(** C6.  [estimateExclusionHits] returns 1 whatever its arguments. *)
Theorem estimateExclusionHits_constant (totalExclusion : Z) (rate : R)
    (kmerSize : Z) :
  estimateExclusionHits totalExclusion rate kmerSize = OK 1.
Proof. reflexivity. Qed.

(** C5, as the code behaves.  For arguments that are numbers (a float
    that is not a number is not a real, and is outside this statement),
    the five functions [calculateProbHBMM], [calculateProbHBM],
    [calculateProbHKM], [estimateGapSize] and [estimateInclusionHits]
    raise a [RuntimeError] when one of their probabilities is negative or
    above 1, the k-mer size is below 1 or the confidence is at most 0 or at
    least 1; [estimateExclusionHits] checks nothing and returns 1. *)
Theorem estimators_validate (N : Z) (M GC : R) (k : Z) (c : R) :
  (GC < 0 \/ 1 < GC -> rejects (calculateProbHBMM GC)) /\
  (M < 0 \/ 1 < M \/ GC < 0 \/ 1 < GC -> rejects (calculateProbHBM M GC)) /\
  (M < 0 \/ 1 < M \/ GC < 0 \/ 1 < GC \/ (k < 1)%Z ->
   rejects (calculateProbHKM M GC k)) /\
  (M < 0 \/ 1 < M \/ GC < 0 \/ 1 < GC \/ (k < 1)%Z \/ c <= 0 \/ 1 <= c ->
   rejects (estimateGapSize M GC k c) /\
   rejects (estimateInclusionHits N M GC k c)) /\
  estimateExclusionHits N M k = OK 1.
Proof.
  split; [apply calculateProbHBMM_rejects|].
  split; [apply calculateProbHBM_rejects|].
  split; [apply calculateProbHKM_rejects|].
  split; [|reflexivity].
  intros H. split.
  - apply estimateGapSize_rejects, H.
  - apply estimateInclusionHits_rejects, H.
Qed.

Lemma estimators_validate_witness :
  rejects (calculateProbHBMM 2) /\
  rejects (calculateProbHBM (-1) 2) /\
  rejects (calculateProbHKM (-1) 2 0) /\
  rejects (estimateGapSize (-1) 2 0 1) /\
  rejects (estimateInclusionHits 5 (-1) 2 0 1).
Proof.
  destruct (estimators_validate 5 (-1) 2 0 1) as (H1 & H2 & H3 & H4 & _).
  split; [apply H1; right; lra|].
  split; [apply H2; left; lra|].
  split; [apply H3; left; lra|].
  apply H4. left. lra.
Defined.

(** C5, as stated, fails: [estimateExclusionHits] returns a value for a
    negative total, a rate above 1 and a k-mer size below 1. *)
Lemma estimateExclusionHits_unchecked :
  estimateExclusionHits (-1) 2 0 = OK 1 /\
  ~ exists e, estimateExclusionHits (-1) 2 0 = Raise e.
Proof.
  split; [reflexivity|]. intros [e H]. discriminate H.
Qed.

(** [estimateSignatureSize] has no check either. *)
Lemma estimateSignatureSize_unchecked : estimateSignatureSize 0 = OK 0%Z.
Proof.
  unfold estimateSignatureSize, PyFloat.to_int.
  replace (4 * 0) with 0 by ring.
  destruct (PyFloat.leb 0 0) eqn:E; [|apply leb_false in E; lra].
  f_equal. apply Zfloor_eq. simpl. lra.
Qed.

End Validation.

(** ** The k-mer dictionaries *)

Section KMerFacts.

Variables inhits exhits : R.

Lemma buildKMers_stored (kmerFile : list string)
    (entries : list (string * (Z * Z))) (inmers exmers : gmap string Z) :
  Forall2 (fun line entry => readKMer line = OK entry) kmerFile entries ->
  buildKMers kmerFile inmers exmers inhits exhits =
    OK (stored inhits fst entries inmers, stored exhits snd entries exmers).
Proof.
  intros H. revert inmers exmers.
  induction H as [|line e lines es Hline _ IH]; intros inmers exmers;
    simpl; [reflexivity|].
  rewrite Hline. cbn [rbind]. apply IH.
Qed.

Lemma store_lookup (hits : R) (kmer : string) (count : Z)
    (mers : gmap string Z) (key : string) (n : Z) :
  mers !! kmer = None ->
  store hits kmer count mers !! key = Some n <->
  mers !! key = Some n \/ (key = kmer /\ n = count /\ (hits <= IZR count)%R).
Proof.
  intros Hnone. unfold store.
  destruct (PyFloat.leb hits (IZR count)) eqn:E.
  - apply leb_true in E. destruct (decide (key = kmer)) as [->|Hne].
    + rewrite lookup_insert_eq, Hnone. split.
      * intros [= <-]. right. auto.
      * intros [H|(_ & -> & _)]; [discriminate | reflexivity].
    + rewrite lookup_insert_ne by congruence. split; [auto|].
      intros [H|(H & _)]; [exact H | contradiction].
  - apply leb_false in E. split; [auto|].
    intros [H|(_ & _ & H)]; [exact H | lra].
Qed.

Lemma store_fresh (hits : R) (kmer : string) (count : Z)
    (mers : gmap string Z) (key : string) :
  key <> kmer -> mers !! key = None ->
  store hits kmer count mers !! key = None.
Proof.
  intros Hne Hnone. unfold store.
  destruct (PyFloat.leb hits (IZR count)); [|exact Hnone].
  rewrite lookup_insert_ne by congruence. exact Hnone.
Qed.

Lemma stored_lookup (hits : R) (count : Z * Z -> Z)
    (entries : list (string * (Z * Z))) (mers : gmap string Z)
    (key : string) (n : Z) :
  NoDup (map fst entries) ->
  (forall e, In e entries -> mers !! fst e = None) ->
  stored hits count entries mers !! key = Some n <->
  mers !! key = Some n \/
  exists c, In (key, c) entries /\ n = count c /\ (hits <= IZR (count c))%R.
Proof.
  unfold stored. revert mers.
  induction entries as [|[kmer c] es IH]; intros mers Hnd Hfresh; simpl.
  - split; [auto|]. intros [H|(c & [] & _)]. exact H.
  - apply NoDup_cons in Hnd as [Hnotin Hnd].
    assert (Hkmer : mers !! kmer = None) by (apply (Hfresh (kmer, c)); now left).
    rewrite IH; [|exact Hnd|].
    + rewrite store_lookup by exact Hkmer. split.
      * intros [[H|(-> & -> & H)]|(c' & Hin & H)].
        -- now left.
        -- right. exists c. auto.
        -- right. exists c'. auto.
      * intros [Hm|(c' & [Heq|Hin] & -> & Hle)].
        -- left. now left.
        -- injection Heq as <- <-. left. right. auto.
        -- right. exists c'. auto.
    + intros [kmer' c'] Hin. simpl. apply store_fresh.
      * intros ->. apply Hnotin. apply list_elem_of_In, in_map_iff.
        exists (kmer, c'). auto.
      * apply (Hfresh (kmer', c')). now right.
Qed.

End KMerFacts.

(** C9.  For a k-mer file that lists a count table and empty
    dictionaries, [buildKMers] fills the inclusion dictionary with exactly
    the k-mers whose inclusion count is at least [inhits] and the exclusion
    dictionary with exactly those whose exclusion count is at least
    [exhits], each with its count; a k-mer that meets both thresholds is
    in both. *)
Theorem buildKMers_sets (kmerFile : list string)
    (table : gmap string (Z * Z)) (inhits exhits : R) :
  lists_table kmerFile table ->
  exists inmers exmers : gmap string Z,
    buildKMers kmerFile ∅ ∅ inhits exhits = OK (inmers, exmers) /\
    (forall kmer n, inmers !! kmer = Some n <->
       exists x, table !! kmer = Some (n, x) /\ (inhits <= IZR n)%R) /\
    (forall kmer x, exmers !! kmer = Some x <->
       exists n, table !! kmer = Some (n, x) /\ (exhits <= IZR x)%R) /\
    (forall kmer n x, table !! kmer = Some (n, x) ->
       (inhits <= IZR n)%R -> (exhits <= IZR x)%R ->
       inmers !! kmer = Some n /\ exmers !! kmer = Some x).
Proof.
  intros (entries & Hread & Hnd & ->).
  exists (stored inhits fst entries ∅), (stored exhits snd entries ∅).
  assert (Hin : forall kmer c,
            (list_to_map entries : gmap string (Z * Z)) !! kmer = Some c <->
            In (kmer, c) entries).
  { intros kmer c. rewrite <- list_elem_of_In.
    symmetry. apply elem_of_list_to_map. exact Hnd. }
  assert (Hinc : forall kmer n,
            stored inhits fst entries ∅ !! kmer = Some n <->
            exists x, (list_to_map entries : gmap string (Z * Z)) !! kmer
                      = Some (n, x) /\ (inhits <= IZR n)%R).
  { intros kmer n. rewrite stored_lookup; [|exact Hnd|intros; apply lookup_empty].
    rewrite lookup_empty. split.
    - intros [H|([n' x] & Hc & -> & H)]; [discriminate|].
      exists x. split; [apply Hin, Hc | exact H].
    - intros (x & Hc & H). right. exists (n, x).
      split; [apply Hin, Hc | auto]. }
  assert (Hexc : forall kmer x,
            stored exhits snd entries ∅ !! kmer = Some x <->
            exists n, (list_to_map entries : gmap string (Z * Z)) !! kmer
                      = Some (n, x) /\ (exhits <= IZR x)%R).
  { intros kmer x. rewrite stored_lookup; [|exact Hnd|intros; apply lookup_empty].
    rewrite lookup_empty. split.
    - intros [H|([n x'] & Hc & -> & H)]; [discriminate|].
      exists n. split; [apply Hin, Hc | exact H].
    - intros (n & Hc & H). right. exists (n, x).
      split; [apply Hin, Hc | auto]. }
  split; [apply buildKMers_stored, Hread|].
  split; [exact Hinc|]. split; [exact Hexc|].
  intros kmer n x Hc Hi He. split.
  - apply Hinc. exists x. auto.
  - apply Hexc. exists n. auto.
Qed.

Lemma buildKMers_sets_witness :
  lists_table sample_kmerFile sample_table /\
  exists inmers exmers : gmap string Z,
    buildKMers sample_kmerFile ∅ ∅ 2 1 = OK (inmers, exmers) /\
    (forall kmer n, inmers !! kmer = Some n <->
       exists x, sample_table !! kmer = Some (n, x) /\ (2 <= IZR n)%R) /\
    (forall kmer x, exmers !! kmer = Some x <->
       exists n, sample_table !! kmer = Some (n, x) /\ (1 <= IZR x)%R) /\
    (forall kmer n x, sample_table !! kmer = Some (n, x) ->
       (2 <= IZR n)%R -> (1 <= IZR x)%R ->
       inmers !! kmer = Some n /\ exmers !! kmer = Some x).
Proof.
  assert (H : lists_table sample_kmerFile sample_table).
  { exists sample_entries. split; [|split].
    - repeat constructor.
    - apply (bool_decide_unpack _). vm_compute. exact I.
    - reflexivity. }
  split; [exact H|].
  exact (buildKMers_sets sample_kmerFile sample_table 2 1 H).
Defined.

Section VarianceFacts.

Local Open Scope R_scope.
(** * DSA switch trees, binding version 2 (net/dsa/dsa2.c)

    A shallow embedding of the switch-tree registry, the port classifier,
    the topology resolver, the protocol negotiator, the activator and the
    registration entry points of [dsa2.c], followed by the properties the
    specification states about them.

    Kernel objects live in a store addressed by pointers; a C function that
    reads or writes them is a computation in the monad [M], which fails
    where the C code would dereference an invalid pointer or index an array
    out of bounds. *)

From Stdlib Require Import ZArith Lia String Eqdep_dec.
From stdpp Require Import base option list gmap strings.

Local Open Scope Z_scope.
Local Open Scope string_scope.

(** ** Constants of the headers *)

(** Modelled from the spec: the capacity constants of [include/net/dsa.h]
    (the "fixed-capacity slot arrays bounded by a maximum switch/port
    count") and the "unreachable" routing-table default. *)
Definition DSA_MAX_SWITCHES : nat := 4.
Definition DSA_MAX_PORTS : nat := 12.
Definition DSA_RTABLE_NONE : Z := -1.

(** errno values used by the file. *)
Definition ENOMEM : Z := 12.
Definition EBUSY : Z := 16.
Definition ENODEV : Z := 19.
Definition EINVAL : Z := 22.
Definition ENODATA : Z := 61.
Definition EOVERFLOW : Z := 75.
Definition EPROBE_DEFER : Z := 517.

(** A pointer is an address; [option ptr] adds NULL. *)
Definition ptr := nat.

(** ** Integer fields *)

(** Modelled from the spec: [struct dsa_switch] is declared in
    [include/net/dsa.h] and not in this file. Its port masks, the
    bitmasks of a fixed width of the spec, are [u32], and the entries of
    its routing table are [s8], as that header declares them. *)

(** A [u32]: an integer from 0 to 2^32 - 1. *)
Definition u32_ok (z : Z) : bool := ((0 <=? z) && (z <? 2 ^ 32))%Z.
Record u32 := { u32_val :> Z; u32_prf : u32_ok u32_val = true }.

(** The conversion of an integer to [u32], as an assignment to a [u32]
    field does it: the value modulo 2^32 (which is in range, so that the
    second branch is never taken). *)
Definition to_u32 (z : Z) : u32 :=
  match u32_ok (z mod 2 ^ 32) as b
        return u32_ok (z mod 2 ^ 32) = b -> u32 with
  | true => fun H => {| u32_val := z mod 2 ^ 32; u32_prf := H |}
  | false => fun _ => {| u32_val := 0; u32_prf := eq_refl |}
  end eq_refl.

(** The conversion of an integer to [s8], as an assignment to an [s8]
    field does it: the value modulo 2^8, from -128 to 127. *)
Definition to_s8 (z : Z) : Z := (z + 128) mod 256 - 128.

(** [BIT(index)] and [1 << index], as integers: the store into a port
    mask ([to_u32]) keeps the bits below 32. A shift by 32 or more, which C
    leaves undefined for an [int], has its mathematical value here, of
    which no bit reaches the mask. *)
Definition BIT (index : nat) : Z := Z.shiftl 1 (Z.of_nat index).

----------------

* [The problem]: Your task is to transcribe, with no changes, only the lines of the listing above that lie between the line holding "exact (buildKMers_sets sample_kmerFile" and the line holding "Definition DSA_MAX_PORTS : nat := 12.", inclusive.

* [Worked solution]:
  exact (buildKMers_sets sample_kmerFile sample_table 2 1 H).
Defined.

Section VarianceFacts.

Local Open Scope R_scope.
(** * DSA switch trees, binding version 2 (net/dsa/dsa2.c)

    A shallow embedding of the switch-tree registry, the port classifier,
    the topology resolver, the protocol negotiator, the activator and the
    registration entry points of [dsa2.c], followed by the properties the
    specification states about them.

    Kernel objects live in a store addressed by pointers; a C function that
    reads or writes them is a computation in the monad [M], which fails
    where the C code would dereference an invalid pointer or index an array
    out of bounds. *)

From Stdlib Require Import ZArith Lia String Eqdep_dec.
From stdpp Require Import base option list gmap strings.

Local Open Scope Z_scope.
Local Open Scope string_scope.

(** ** Constants of the headers *)

(** Modelled from the spec: the capacity constants of [include/net/dsa.h]
    (the "fixed-capacity slot arrays bounded by a maximum switch/port
    count") and the "unreachable" routing-table default. *)
Definition DSA_MAX_SWITCHES : nat := 4.
Definition DSA_MAX_PORTS : nat := 12.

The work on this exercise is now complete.